(Beginning of ENTRIES SHOWN)

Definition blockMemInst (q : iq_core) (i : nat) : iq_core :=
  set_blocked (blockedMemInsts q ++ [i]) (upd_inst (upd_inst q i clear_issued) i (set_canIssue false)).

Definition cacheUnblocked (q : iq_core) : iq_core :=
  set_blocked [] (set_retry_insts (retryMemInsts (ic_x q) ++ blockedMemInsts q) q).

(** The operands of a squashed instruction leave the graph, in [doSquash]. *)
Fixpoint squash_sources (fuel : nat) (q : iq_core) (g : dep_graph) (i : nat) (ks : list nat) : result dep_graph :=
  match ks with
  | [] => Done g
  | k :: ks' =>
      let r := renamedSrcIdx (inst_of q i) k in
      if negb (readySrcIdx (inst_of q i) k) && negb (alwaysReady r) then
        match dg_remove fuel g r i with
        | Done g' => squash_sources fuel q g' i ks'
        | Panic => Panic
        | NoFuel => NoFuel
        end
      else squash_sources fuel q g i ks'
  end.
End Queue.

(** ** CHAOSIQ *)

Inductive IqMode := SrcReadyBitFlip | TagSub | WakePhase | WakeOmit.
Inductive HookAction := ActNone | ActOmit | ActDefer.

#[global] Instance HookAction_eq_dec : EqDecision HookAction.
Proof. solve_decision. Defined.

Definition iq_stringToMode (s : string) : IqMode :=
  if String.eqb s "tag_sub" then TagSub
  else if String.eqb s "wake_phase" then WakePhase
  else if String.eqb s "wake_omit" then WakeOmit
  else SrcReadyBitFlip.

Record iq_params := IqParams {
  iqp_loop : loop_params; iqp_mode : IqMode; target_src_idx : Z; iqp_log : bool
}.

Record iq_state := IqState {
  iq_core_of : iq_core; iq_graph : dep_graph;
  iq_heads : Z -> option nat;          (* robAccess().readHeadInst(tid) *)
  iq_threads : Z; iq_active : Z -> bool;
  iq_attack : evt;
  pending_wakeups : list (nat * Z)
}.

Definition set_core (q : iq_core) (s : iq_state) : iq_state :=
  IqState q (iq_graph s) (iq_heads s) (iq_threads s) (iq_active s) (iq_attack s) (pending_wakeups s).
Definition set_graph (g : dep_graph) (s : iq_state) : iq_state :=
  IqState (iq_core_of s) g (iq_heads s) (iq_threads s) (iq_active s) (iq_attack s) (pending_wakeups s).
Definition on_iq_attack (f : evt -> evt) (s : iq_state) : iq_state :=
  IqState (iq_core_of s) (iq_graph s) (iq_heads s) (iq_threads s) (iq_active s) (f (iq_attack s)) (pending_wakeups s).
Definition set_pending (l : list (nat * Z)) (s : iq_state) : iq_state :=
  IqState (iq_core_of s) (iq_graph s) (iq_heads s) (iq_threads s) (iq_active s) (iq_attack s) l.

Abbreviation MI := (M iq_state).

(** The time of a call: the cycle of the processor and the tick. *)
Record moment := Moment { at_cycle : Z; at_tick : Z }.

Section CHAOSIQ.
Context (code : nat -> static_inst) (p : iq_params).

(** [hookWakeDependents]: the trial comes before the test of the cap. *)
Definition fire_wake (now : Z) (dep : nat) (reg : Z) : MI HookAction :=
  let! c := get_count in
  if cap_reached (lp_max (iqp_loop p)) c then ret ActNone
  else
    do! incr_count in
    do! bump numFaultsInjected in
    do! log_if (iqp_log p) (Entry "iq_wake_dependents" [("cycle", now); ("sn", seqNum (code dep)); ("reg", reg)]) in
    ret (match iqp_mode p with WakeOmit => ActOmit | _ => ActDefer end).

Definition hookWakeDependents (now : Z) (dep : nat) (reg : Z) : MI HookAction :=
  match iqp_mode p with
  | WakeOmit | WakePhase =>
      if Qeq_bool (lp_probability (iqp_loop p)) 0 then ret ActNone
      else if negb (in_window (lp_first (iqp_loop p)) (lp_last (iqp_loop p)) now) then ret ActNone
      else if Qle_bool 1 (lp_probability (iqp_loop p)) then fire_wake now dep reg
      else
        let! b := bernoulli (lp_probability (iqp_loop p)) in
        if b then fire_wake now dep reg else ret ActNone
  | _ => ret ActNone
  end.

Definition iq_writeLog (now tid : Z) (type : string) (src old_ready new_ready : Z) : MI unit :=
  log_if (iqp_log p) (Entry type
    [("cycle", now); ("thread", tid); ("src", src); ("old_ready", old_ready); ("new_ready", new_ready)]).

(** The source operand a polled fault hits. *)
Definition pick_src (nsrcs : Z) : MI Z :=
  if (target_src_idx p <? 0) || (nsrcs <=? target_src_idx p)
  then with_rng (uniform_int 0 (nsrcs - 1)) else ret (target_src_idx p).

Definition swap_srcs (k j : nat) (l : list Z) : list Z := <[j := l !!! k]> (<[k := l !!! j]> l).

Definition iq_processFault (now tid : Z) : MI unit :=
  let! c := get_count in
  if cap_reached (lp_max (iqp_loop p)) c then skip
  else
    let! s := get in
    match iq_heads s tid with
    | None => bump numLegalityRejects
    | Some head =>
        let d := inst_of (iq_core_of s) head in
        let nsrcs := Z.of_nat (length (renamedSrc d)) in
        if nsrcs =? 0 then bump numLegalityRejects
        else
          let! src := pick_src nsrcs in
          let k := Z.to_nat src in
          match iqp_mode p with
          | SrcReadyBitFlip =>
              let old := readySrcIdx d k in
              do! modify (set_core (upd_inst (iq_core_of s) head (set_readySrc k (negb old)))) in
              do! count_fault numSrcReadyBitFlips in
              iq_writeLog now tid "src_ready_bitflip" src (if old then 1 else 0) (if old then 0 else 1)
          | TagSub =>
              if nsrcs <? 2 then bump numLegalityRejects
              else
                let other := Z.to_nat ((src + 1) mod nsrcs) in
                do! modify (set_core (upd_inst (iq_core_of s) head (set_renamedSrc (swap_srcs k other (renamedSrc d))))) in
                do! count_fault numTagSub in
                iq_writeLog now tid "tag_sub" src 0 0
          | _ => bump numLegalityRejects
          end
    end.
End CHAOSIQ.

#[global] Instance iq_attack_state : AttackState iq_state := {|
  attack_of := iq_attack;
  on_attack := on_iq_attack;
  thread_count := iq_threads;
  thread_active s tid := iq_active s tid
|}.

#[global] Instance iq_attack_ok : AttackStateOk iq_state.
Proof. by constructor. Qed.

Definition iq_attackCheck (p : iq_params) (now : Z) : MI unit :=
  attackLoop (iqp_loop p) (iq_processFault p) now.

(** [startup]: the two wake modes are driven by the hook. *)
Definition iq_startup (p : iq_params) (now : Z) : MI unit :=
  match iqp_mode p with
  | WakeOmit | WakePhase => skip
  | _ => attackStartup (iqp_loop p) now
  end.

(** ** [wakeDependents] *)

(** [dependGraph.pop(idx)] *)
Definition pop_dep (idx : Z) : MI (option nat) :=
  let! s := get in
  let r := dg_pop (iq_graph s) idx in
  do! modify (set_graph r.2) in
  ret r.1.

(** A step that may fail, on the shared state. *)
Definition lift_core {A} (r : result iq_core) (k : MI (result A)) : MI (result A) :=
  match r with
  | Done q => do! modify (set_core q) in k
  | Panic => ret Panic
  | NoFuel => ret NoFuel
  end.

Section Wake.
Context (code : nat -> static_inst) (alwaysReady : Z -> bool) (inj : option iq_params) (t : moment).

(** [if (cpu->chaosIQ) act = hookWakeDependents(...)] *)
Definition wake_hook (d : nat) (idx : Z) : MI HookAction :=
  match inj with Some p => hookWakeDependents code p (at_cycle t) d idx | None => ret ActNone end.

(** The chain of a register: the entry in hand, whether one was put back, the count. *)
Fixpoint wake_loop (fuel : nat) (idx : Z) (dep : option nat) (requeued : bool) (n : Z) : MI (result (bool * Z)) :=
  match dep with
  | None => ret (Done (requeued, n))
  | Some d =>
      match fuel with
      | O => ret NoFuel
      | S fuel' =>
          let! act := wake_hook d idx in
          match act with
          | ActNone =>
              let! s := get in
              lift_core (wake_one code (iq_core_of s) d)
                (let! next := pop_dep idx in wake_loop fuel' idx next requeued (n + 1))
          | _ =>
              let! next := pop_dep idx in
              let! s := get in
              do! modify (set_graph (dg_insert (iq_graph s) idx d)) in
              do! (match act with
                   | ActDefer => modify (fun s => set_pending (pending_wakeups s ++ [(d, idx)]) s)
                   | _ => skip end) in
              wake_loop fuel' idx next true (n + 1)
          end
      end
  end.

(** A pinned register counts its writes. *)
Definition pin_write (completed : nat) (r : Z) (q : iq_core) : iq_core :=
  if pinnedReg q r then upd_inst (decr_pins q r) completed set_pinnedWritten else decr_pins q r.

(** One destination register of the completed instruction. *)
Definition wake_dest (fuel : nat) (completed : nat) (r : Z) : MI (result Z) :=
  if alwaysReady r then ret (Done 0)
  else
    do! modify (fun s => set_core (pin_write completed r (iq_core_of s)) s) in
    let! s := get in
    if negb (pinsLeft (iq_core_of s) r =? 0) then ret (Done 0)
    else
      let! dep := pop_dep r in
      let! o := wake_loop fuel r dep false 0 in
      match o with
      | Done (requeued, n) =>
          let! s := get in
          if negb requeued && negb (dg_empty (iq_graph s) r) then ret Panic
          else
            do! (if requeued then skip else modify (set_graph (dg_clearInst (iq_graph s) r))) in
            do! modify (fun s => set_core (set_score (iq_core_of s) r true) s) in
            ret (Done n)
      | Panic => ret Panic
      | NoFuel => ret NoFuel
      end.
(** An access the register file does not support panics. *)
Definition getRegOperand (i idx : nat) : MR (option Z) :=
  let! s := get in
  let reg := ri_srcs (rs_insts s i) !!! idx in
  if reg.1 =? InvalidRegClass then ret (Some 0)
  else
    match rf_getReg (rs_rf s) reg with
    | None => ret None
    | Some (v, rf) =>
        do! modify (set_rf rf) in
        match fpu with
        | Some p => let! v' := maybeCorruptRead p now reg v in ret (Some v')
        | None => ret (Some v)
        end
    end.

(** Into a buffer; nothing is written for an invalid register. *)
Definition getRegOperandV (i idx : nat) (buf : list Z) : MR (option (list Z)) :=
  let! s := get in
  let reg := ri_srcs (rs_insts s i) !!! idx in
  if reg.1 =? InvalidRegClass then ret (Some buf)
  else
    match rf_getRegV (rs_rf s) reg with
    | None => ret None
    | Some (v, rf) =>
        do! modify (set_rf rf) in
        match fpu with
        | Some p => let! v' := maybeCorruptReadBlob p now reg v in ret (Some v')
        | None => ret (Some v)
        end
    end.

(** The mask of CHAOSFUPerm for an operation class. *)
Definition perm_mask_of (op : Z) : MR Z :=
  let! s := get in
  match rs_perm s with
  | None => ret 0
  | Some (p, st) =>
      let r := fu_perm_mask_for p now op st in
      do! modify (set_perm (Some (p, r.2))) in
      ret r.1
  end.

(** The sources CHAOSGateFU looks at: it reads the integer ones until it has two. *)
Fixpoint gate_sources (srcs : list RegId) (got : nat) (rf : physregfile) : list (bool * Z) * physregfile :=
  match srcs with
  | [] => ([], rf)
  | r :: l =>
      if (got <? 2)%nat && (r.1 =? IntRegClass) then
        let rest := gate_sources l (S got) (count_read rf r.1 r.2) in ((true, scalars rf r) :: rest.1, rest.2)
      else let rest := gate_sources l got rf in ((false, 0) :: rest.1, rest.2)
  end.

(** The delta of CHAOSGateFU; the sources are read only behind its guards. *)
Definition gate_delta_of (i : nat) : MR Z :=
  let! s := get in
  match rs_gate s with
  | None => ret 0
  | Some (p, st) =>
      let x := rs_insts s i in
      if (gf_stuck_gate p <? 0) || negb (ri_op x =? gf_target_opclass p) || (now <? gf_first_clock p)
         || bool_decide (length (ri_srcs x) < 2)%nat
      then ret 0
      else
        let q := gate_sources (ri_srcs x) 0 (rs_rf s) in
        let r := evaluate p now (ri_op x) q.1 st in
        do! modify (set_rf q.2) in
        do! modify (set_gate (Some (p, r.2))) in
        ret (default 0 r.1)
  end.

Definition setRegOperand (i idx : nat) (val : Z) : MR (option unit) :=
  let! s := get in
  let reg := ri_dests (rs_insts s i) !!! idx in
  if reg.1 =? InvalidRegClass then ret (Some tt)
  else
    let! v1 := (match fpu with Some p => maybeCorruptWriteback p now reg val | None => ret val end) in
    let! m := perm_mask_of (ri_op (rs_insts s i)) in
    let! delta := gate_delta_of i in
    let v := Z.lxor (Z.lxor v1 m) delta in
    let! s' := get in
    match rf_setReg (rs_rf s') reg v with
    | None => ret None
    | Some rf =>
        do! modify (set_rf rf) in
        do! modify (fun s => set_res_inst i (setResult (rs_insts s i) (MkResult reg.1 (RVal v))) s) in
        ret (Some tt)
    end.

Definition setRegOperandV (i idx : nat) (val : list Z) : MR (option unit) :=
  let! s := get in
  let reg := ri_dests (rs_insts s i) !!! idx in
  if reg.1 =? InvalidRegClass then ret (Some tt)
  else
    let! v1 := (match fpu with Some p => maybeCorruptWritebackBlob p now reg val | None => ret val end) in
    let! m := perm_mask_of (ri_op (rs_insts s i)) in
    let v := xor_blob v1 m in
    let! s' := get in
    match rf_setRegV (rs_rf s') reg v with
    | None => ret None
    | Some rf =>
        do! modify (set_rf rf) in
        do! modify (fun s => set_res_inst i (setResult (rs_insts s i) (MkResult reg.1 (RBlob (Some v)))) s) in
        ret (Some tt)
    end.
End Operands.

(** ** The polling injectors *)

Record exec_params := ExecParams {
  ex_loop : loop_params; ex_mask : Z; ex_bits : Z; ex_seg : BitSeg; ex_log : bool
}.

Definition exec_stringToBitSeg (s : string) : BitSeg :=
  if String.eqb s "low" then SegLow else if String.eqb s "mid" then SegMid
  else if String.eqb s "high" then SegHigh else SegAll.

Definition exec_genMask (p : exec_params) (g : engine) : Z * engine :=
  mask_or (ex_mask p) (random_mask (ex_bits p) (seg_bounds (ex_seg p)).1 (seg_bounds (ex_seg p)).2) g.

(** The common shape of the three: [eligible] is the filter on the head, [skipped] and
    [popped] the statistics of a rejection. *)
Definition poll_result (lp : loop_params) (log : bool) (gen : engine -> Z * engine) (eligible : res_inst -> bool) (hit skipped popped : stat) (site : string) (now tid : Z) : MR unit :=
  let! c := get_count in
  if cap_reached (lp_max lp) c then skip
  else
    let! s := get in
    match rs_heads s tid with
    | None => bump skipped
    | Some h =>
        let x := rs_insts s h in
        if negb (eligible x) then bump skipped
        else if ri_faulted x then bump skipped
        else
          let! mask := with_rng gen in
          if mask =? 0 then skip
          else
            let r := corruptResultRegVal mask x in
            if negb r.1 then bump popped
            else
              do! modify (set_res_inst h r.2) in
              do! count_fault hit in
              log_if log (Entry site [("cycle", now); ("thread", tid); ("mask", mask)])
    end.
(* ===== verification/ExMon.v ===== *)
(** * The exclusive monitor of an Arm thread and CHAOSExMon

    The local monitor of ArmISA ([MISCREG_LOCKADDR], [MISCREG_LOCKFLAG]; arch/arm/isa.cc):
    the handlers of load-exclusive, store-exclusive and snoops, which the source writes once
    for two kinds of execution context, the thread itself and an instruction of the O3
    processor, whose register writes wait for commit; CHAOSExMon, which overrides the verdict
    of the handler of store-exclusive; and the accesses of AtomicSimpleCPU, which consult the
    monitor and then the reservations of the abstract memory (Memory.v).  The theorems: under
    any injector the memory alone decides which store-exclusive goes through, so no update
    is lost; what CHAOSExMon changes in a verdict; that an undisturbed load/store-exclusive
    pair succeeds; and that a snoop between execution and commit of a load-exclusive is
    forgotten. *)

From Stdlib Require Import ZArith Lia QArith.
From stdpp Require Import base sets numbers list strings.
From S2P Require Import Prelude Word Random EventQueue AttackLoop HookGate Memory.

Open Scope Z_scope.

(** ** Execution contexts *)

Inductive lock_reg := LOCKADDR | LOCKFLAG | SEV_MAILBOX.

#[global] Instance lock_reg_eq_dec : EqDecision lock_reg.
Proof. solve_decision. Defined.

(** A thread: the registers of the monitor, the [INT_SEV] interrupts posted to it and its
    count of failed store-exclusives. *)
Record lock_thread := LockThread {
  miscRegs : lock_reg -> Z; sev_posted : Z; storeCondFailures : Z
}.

(End of ENTRIES SHOWN)

## [WHAT IS REQUIRED]
Which lines in the material contain the word "processor"? Pull each of them out.

## [YOUR RESPONSE]
(** The time of a call: the cycle of the processor and the tick. *)
    processor, whose register writes wait for commit; CHAOSExMon, which overrides the verdict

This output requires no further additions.